Our findings indicate that the 3D waveguides produced by the LOPA-DLW technique are proficient in guiding both the excitation laser and single photon emission. Additionally, the use of a straightforward confocal system for both excitation and signal capture implies the existence of a virtual SPE positioned at the output location. As a result, the combination of multiple crossed-arc waveguide structures holds promise for generating flawless arrays of SPE, which is a major objective for numerous investigations in this field [26,27,28,29,30,31,32].

4. Conclusions

In summary, we have demonstrated a low-cost and simple method for creating an on-chip 3D printed waveguide-coupled SPE based on colloidal QDs. Our approach involved using a continuous-wave laser with a low absorption wavelength for the polymer material to fabricate a 3D polymeric crossed-arc waveguide structure featuring a bright QD on top. The fabricated waveguides can conduct both the excitation laser and emitted single photons, allowing for the characterization of single-photon signals at the outputs using the same LOPA-DLW setup.

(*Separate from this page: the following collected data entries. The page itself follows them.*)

(** * pr-conventional-commit-labeler: the label resolution of [action/labels.py]

    A shallow embedding of [Labels.run] and [main] of
    [pr-conventional-commit-labeler/action/labels.py], and the properties of
    the label set it computes.

    Python [str] is [string]; a Python [set] of label names is a
    [gset string]; the tables of the TOML label configuration are records;
    the calls to the GitHub API are recorded in a trace. *)

From Stdlib Require Import ZArith Ascii String List Bool Lia Sorted.
From stdpp Require Import base decidable list gmap strings sets.
Import ListNotations.
Local Open Scope Z_scope.
Local Open Scope string_scope.
Local Open Scope list_scope.

(** ** Data model *)

(** One entry of [collector.commit_types()]: the tables of [changelog.toml]
    (or pontos' built-in ones), read with [commit_type["message"]] and
    [commit_type["group"]]. *)
Record CommitType := {
  ct_message : string;
  ct_group : string;
}.

(** One table of [labels] in the label configuration.  [l["name"]] needs the
    key [name]; [priority] is read with [x.get("priority", 0)], so it may be
    absent.  A priority is an integer. *)
Record LabelDef := {
  name : string;
  priority : option Z;
}.

(** One table of [groups] in the label configuration, read with
    [x["group"]] and [x["label"]]. *)
Record GroupMapping := {
  group : string;
  label : string;
}.

(** The parsed label configuration [cclc]. *)
Record Config := {
  labels : list LabelDef;
  groups : list GroupMapping;
  disable_on : option string;
  only_highest_priority : bool;
}.

(** ** The regular expression engine

    [re] is a library: [run] uses it through [re.compile(..., flags=re.I)]
    and [matcher.match(c)] only.  The labeler is written against this
    interface; the engine for the patterns the labeler builds from plain
    keywords is [Re.engine] below. *)
Class Regex := {
  pattern : Type;
  (** [re.compile(s, flags=re.I)]; [None] when it raises [re.error]. *)
  re_compile : string -> option pattern;
  (** [p.match(s)] is not [None]. *)
  re_match : pattern -> string -> bool;
}.

(** ** Exceptions and API calls *)

(** The three [LabelsError]s that [run] raises, with the values that its
    message is formatted from. *)
Inductive LabelsError :=
  | group_not_found (g : string) (changelog_groups : list string)
      (* f"{group} not found in {changelog_groups}" *)
  | label_not_found (l : string) (labels_key : gset string)
      (* f"{label} not found in {labels_key}" *)
  | no_pr_identifier.
      (* "no PR identifier found" *)

Inductive exn :=
  | Labels_error (e : LabelsError)
  | re_error            (* [re.compile] rejects a pattern *)
  | StopIteration       (* [next] on an exhausted generator *)
  | HTTPStatusError.    (* [response.raise_for_status()] *)

(** The requests sent to the platform. *)
Inductive api_call :=
  | labels_get_all
  | pull_requests_commits
  | labels_delete
  | labels_set_all (ls : gset string).

Definition mutates (c : api_call) : bool :=
  match c with
  | labels_delete | labels_set_all _ => true
  | labels_get_all | pull_requests_commits => false
  end.

Inductive outcome :=
  | Return_
  | Raise (e : exn).

(** What one invocation reads from outside: the commit types, the label
    configuration, and the answers of the API.  Of the failures of the
    platform only the one that [run] itself checks for is part of it, the
    status of the DELETE request. *)
Record Env := {
  commit_types : list CommitType;
  cclc : Config;
  pr_labels : list string;       (* what [api.labels.get_all] yields *)
  pr_commits : list string;      (* the messages of [api.pull_requests.commits] *)
  delete_ok : bool;              (* the DELETE request answers with a success status *)
}.

(** Python truthiness of an optional string: [None] and the empty string are false. *)
Definition truthy (o : option string) : bool :=
  match o with
  | Some (String _ _) => true
  | Some EmptyString | None => false
  end.

(** [b.startswith(a)]. *)
Fixpoint starts_with (a b : string) : bool :=
  match a, b with
  | EmptyString, _ => true
  | String x a', String y b' => Ascii.eqb x y && starts_with a' b'
  | String _ _, EmptyString => false
  end.

(** [a in b] on Python strings: [a] occurs in [b] as a substring, that is,
    some suffix of [b] starts with [a]. *)
Fixpoint contains (a b : string) : bool :=
  starts_with a b ||
  match b with
  | EmptyString => false
  | String _ b' => contains a b'
  end.

(** ** Loading: lines 78-111 of [run] *)

Section Labeler.
Context {R : Regex}.

Definition labels_key_of (ls : list LabelDef) : gset string :=
  list_to_set (map name ls).

(** The loop "verify that groups and labels are known". *)
Fixpoint verify (changelog_groups : list string) (labels_key : gset string)
    (gs : list GroupMapping) : option LabelsError :=
  match gs with
  | [] => None
  | x :: gs' =>
      if negb (bool_decide (group x ∈ changelog_groups)) then
        Some (group_not_found (group x) changelog_groups)
      else if negb (bool_decide (label x ∈ labels_key)) then
        Some (label_not_found (label x) labels_key)
      else verify changelog_groups labels_key gs'
  end.

(** The comprehension [expressions]: one compiled pattern per commit type. *)
Fixpoint expressions (cts : list CommitType) : option (list (string * pattern)) :=
  match cts with
  | [] => Some []
  | ct :: cts' =>
      match re_compile (ct_message ct ++ "\s?[:|-]") with
      | None => None
      | Some p =>
          match expressions cts' with
          | None => None
          | Some es => Some ((ct_group ct, p) :: es)
          end
      end
  end.

(** [next(x for (g, x) in expressions if g == g_name)]. *)
Fixpoint next_matcher (es : list (string * pattern)) (g_name : string) : option pattern :=
  match es with
  | [] => None
  | (g, x) :: es' => if String.eqb g g_name then Some x else next_matcher es' g_name
  end.

(** The inner loop [for l in labels: if g["label"] == l["name"]: ... break]. *)
Fixpoint first_label (ls : list LabelDef) (lbl : string) : option LabelDef :=
  match ls with
  | [] => None
  | l :: ls' => if String.eqb lbl (name l) then Some l else first_label ls' lbl
  end.

(** The loop that fills [lookup]. *)
Fixpoint build_lookup (es : list (string * pattern)) (ls : list LabelDef)
    (gs : list GroupMapping) : exn + list (pattern * LabelDef) :=
  match gs with
  | [] => inr []
  | g :: gs' =>
      match first_label ls (label g) with
      | None => build_lookup es ls gs'
      | Some l =>
          match next_matcher es (group g) with
          | None => inl StopIteration
          | Some matcher =>
              match build_lookup es ls gs' with
              | inl e => inl e
              | inr lookup => inr ((matcher, l) :: lookup)
              end
          end
      end
  end.

(** Everything [run] does before it opens the API session. *)
Definition load (cts : list CommitType) (c : Config) : exn + list (pattern * LabelDef) :=
  let changelog_groups := map ct_group cts in
  let labels_key := labels_key_of (labels c) in
  match verify changelog_groups labels_key (groups c) with
  | Some e => inl (Labels_error e)
  | None =>
      match expressions cts with
      | None => inl re_error
      | Some es => build_lookup es (labels c) (groups c)
      end
  end.

(** ** Resolution: lines 129-151 of [run] *)

(** [for c in commits: if matcher.match(c): ... break]. *)
Fixpoint any_match (matcher : pattern) (commits : list string) : bool :=
  match commits with
  | [] => false
  | c :: commits' => if re_match matcher c then true else any_match matcher commits'
  end.

(** The loop over [lookup] that collects the labels of the matchers that
    match some commit. *)
Fixpoint collect (lookup : list (pattern * LabelDef)) (commits : list string)
    : list LabelDef :=
  match lookup with
  | [] => []
  | (matcher, l) :: lookup' =>
      if any_match matcher commits then l :: collect lookup' commits
      else collect lookup' commits
  end.

(** The sort key [lambda x: x.get("priority", 0)]. *)
Definition key (l : LabelDef) : Z := default 0 (priority l).

(** [sorted(labels, key=..., reverse=True)]: descending, and stable also
    with [reverse]: elements of equal key stay in their order.  An element
    goes in front of the first one whose key is not larger. *)
Fixpoint insert_desc (x : LabelDef) (l : list LabelDef) : list LabelDef :=
  match l with
  | [] => [x]
  | y :: l' => if (key x <? key y)%Z then y :: insert_desc x l' else x :: y :: l'
  end.

Fixpoint sorted_desc (l : list LabelDef) : list LabelDef :=
  match l with
  | [] => []
  | x :: l' => insert_desc x (sorted_desc l')
  end.

(** The labels that survive: sorted, and cut to [labels[:1]] when
    [only_highest] is set. *)
Definition surviving (only_highest : bool) (lookup : list (pattern * LabelDef))
    (commits : list string) : list LabelDef :=
  let ls := sorted_desc (collect lookup commits) in
  if only_highest then firstn 1 ls else ls.

Definition matched_names (only_highest : bool) (lookup : list (pattern * LabelDef))
    (commits : list string) : gset string :=
  list_to_set (map name (surviving only_highest lookup commits)).

Definition unique_labels (original_pr_labels labels_key : gset string) : gset string :=
  original_pr_labels ∖ labels_key.

(** The set passed to [set_all]. *)
Definition resolve (c : Config) (lookup : list (pattern * LabelDef))
    (commits : list string) (original_pr_labels : gset string) : gset string :=
  matched_names (only_highest_priority c) lookup commits
  ∪ unique_labels original_pr_labels (labels_key_of (labels c)).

FDTD simulation results indicate that the waveguide radius is a crucial factor for both emitter-waveguide coupling and guiding losses. We chose to operate in a single-mode configuration with a waveguide radius of around 0.2 $\mathsf{\mu }$m, based on calculations using a two-dipoles model to describe a QD. If the waveguide radius is too large, it will lead to multi-mode operation and lower collection efficiency. Fortunately, the radius of 0.2 $\mathsf{\mu }$m is also nearly optimal for the excitation configuration.

Although the experimental structure slightly differs from the optimum simulation parameters, the experimental results demonstrate that the single-photon signal appears at three out of four outputs, indicating the effectiveness of the 3D waveguides in guiding both the excitation signal and the single-photon emission. Additionally, the ability to use a simple confocal system to capture the output signal suggests the existence of an imaginary SPE at the output location. This observation shows that our method holds great potential for creating perfect arrays of SPE by integrating multiple crossed-arc waveguide structures.

The results of this study are promising and provide a foundation for future work in the development of fully integrated on-chip single-photon sources for quantum technology.